(** X3.  A username that a signup has taken stays taken: after the
    successful signup and any further signups, a signup under the same
    username is refused with status 400 and changes nothing, with
    "Username already exists" for a non-empty password. *)
Theorem username_stays_taken (B : Bcrypt) (users : list User.t)
        (username password password' : string) (r r' : salt)
        (reqs : list (string * string * salt)) :
  status (fst (signup users username password r)) = 200 ->
  let later := snd (signups (snd (signup users username password r)) reqs) in
  signup later username password' r'
  = (fail 400 (if JS.truthy_string password'
               then "Username already exists"
               else "Username and password required"),
     later).
Proof.
  intros Hok later.
  destruct (signup_cases users username password r)
    as [[E _] | [[E _] | [E (Hname & _ & Hnone)]]];
    rewrite E in Hok; try discriminate Hok.
  assert (exists u, find (by_username username) later = Some u) as (u & Hu).
  { subst later. rewrite E. cbn [snd].
    destruct (signups_extend reqs
                (users ++ [User.mk (Z.of_nat (List.length users) + 1)
                                   username (hash password 10 r)
                                   (Z.of_nat (List.length users) =? 0)]))
      as (created & ->).
    eexists. apply find_app_l.
    exact (find_app_new users (User.mk _ username _ _) Hnone). }
  destruct (signup_cases later username password' r')
    as [[E' [-> | ->]] | [[E' (_ & Hp & _)] | [E' (_ & _ & Hnone')]]].
  - congruence.
  - exact E'.
  - rewrite E'. destruct password'; [congruence | reflexivity].
  - congruence.
Qed.

Lemma username_stays_taken_witness :
  let later :=
    snd (@signups Ref.bcrypt
           (snd (@signup Ref.bcrypt
                         (@startup_users Ref.bcrypt Ref.env "s"%char)
                         "bob" "hunter2" "t"%char))
           [("eve", "apple", "u"%char)]) in
  @signup Ref.bcrypt later "bob" "again" "v"%char
  = (fail 400 "Username already exists", later).
Proof.
  exact (username_stays_taken Ref.bcrypt
           (@startup_users Ref.bcrypt Ref.env "s"%char)
           "bob" "hunter2" "again" "t"%char "v"%char
           [("eve", "apple", "u"%char)] eq_refl).
Defined.

(** X4.  An account keeps working.  When a signup pushes its user and
    no user of the array has that username at that moment, then from
    there on, whatever signups begin and finish, a login under that
    username with the plain text of the signup succeeds for that user; a
    login with another string succeeds exactly when [bcrypt.compare]
    accepts it for the stored hash, and a login with a password that is
    no string is answered 500 and leaves the session as it was. *)
Theorem login_survives_signups (B : Bcrypt) (Spec : BcryptSpec B)
        (users : list User.t) (name plain : string) (r : salt)
        (waiting : list (string * string * salt))
        (evs : list signup_event) (session : Session.t) :
  (forall v, In v users -> User.username v <> name) ->
  let later :=
    signup_events (snd (signup_finish users name plain r)) waiting evs in
  login later session (JS.Str name) (JS.Str plain)
  = logged_in (new_user users name plain r)
  /\ (forall plain' : string,
         status (fst (login later session (JS.Str name) (JS.Str plain')))
         = 200
         <-> compare plain' (hash plain 10 r) = true)
  /\ (forall password : JS.value,
         (forall p, password <> JS.Str p) ->
         login later session (JS.Str name) password = server_error session).
Proof.
  intros Hfresh later.
  assert (find (by_username name) later
          = Some (new_user users name plain r)) as Hfind.
  { subst later. cbn [signup_finish snd].
    destruct (signup_events_extend evs
                (users ++ [User.mk (Z.of_nat (List.length users) + 1)
                                   name (hash plain 10 r)
                                   (Z.of_nat (List.length users) =? 0)])
                waiting) as (created & ->).
    apply find_app_l.
    apply (find_app_new users (new_user users name plain r)).
    apply find_all_false_users. intros v Hv.
    apply String.eqb_neq. auto. }
  split; [| split].
  - rewrite login_cases, has_username_Str, Hfind.
    unfold new_user at 1. cbn [User.password].
    rewrite compare_hash. reflexivity.
  - intros plain'. rewrite login_cases, has_username_Str, Hfind.
    unfold new_user at 1. cbn [User.password].
    destruct (compare plain' (hash plain 10 r)).
    + split; reflexivity.
    + split; [cbn |]; discriminate.
  - intros password Hp. rewrite login_cases, has_username_Str, Hfind.
    destruct password as [| | b | n | p |]; try reflexivity.
    elim (Hp p eq_refl).
Qed.

Lemma login_survives_signups_witness :
  let later :=
    @signup_events Ref.bcrypt
      (snd (@signup_finish Ref.bcrypt
                           (@startup_users Ref.bcrypt Ref.env "s"%char)
                           "bob" "hunter2" "t"%char))
      [("bob", "other", "u"%char)]
      [@Begin Ref.bcrypt "eve" "apple" "v"%char; @Finish Ref.bcrypt 0;
       @Finish Ref.bcrypt 0] in
  @login Ref.bcrypt later Session.empty (JS.Str "bob") (JS.Str "hunter2")
  = logged_in (User.mk 2 "bob" (String "t"%char "hunter2") false).
Proof.
  refine (proj1 (login_survives_signups Ref.bcrypt ref_bcrypt_spec
                   (@startup_users Ref.bcrypt Ref.env "s"%char)
                   "bob" "hunter2" "t"%char [("bob", "other", "u"%char)]
                   [@Begin Ref.bcrypt "eve" "apple" "v"%char;
                    @Finish Ref.bcrypt 0; @Finish Ref.bcrypt 0]
                   Session.empty _)).
  intros v [<- | []]. discriminate.
Defined.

→ **TASK TO COMPLETE**:
How many of the lines above include the word "Theorem"? Respond with the number alone.

→ **SOLUTION BELOW**:
2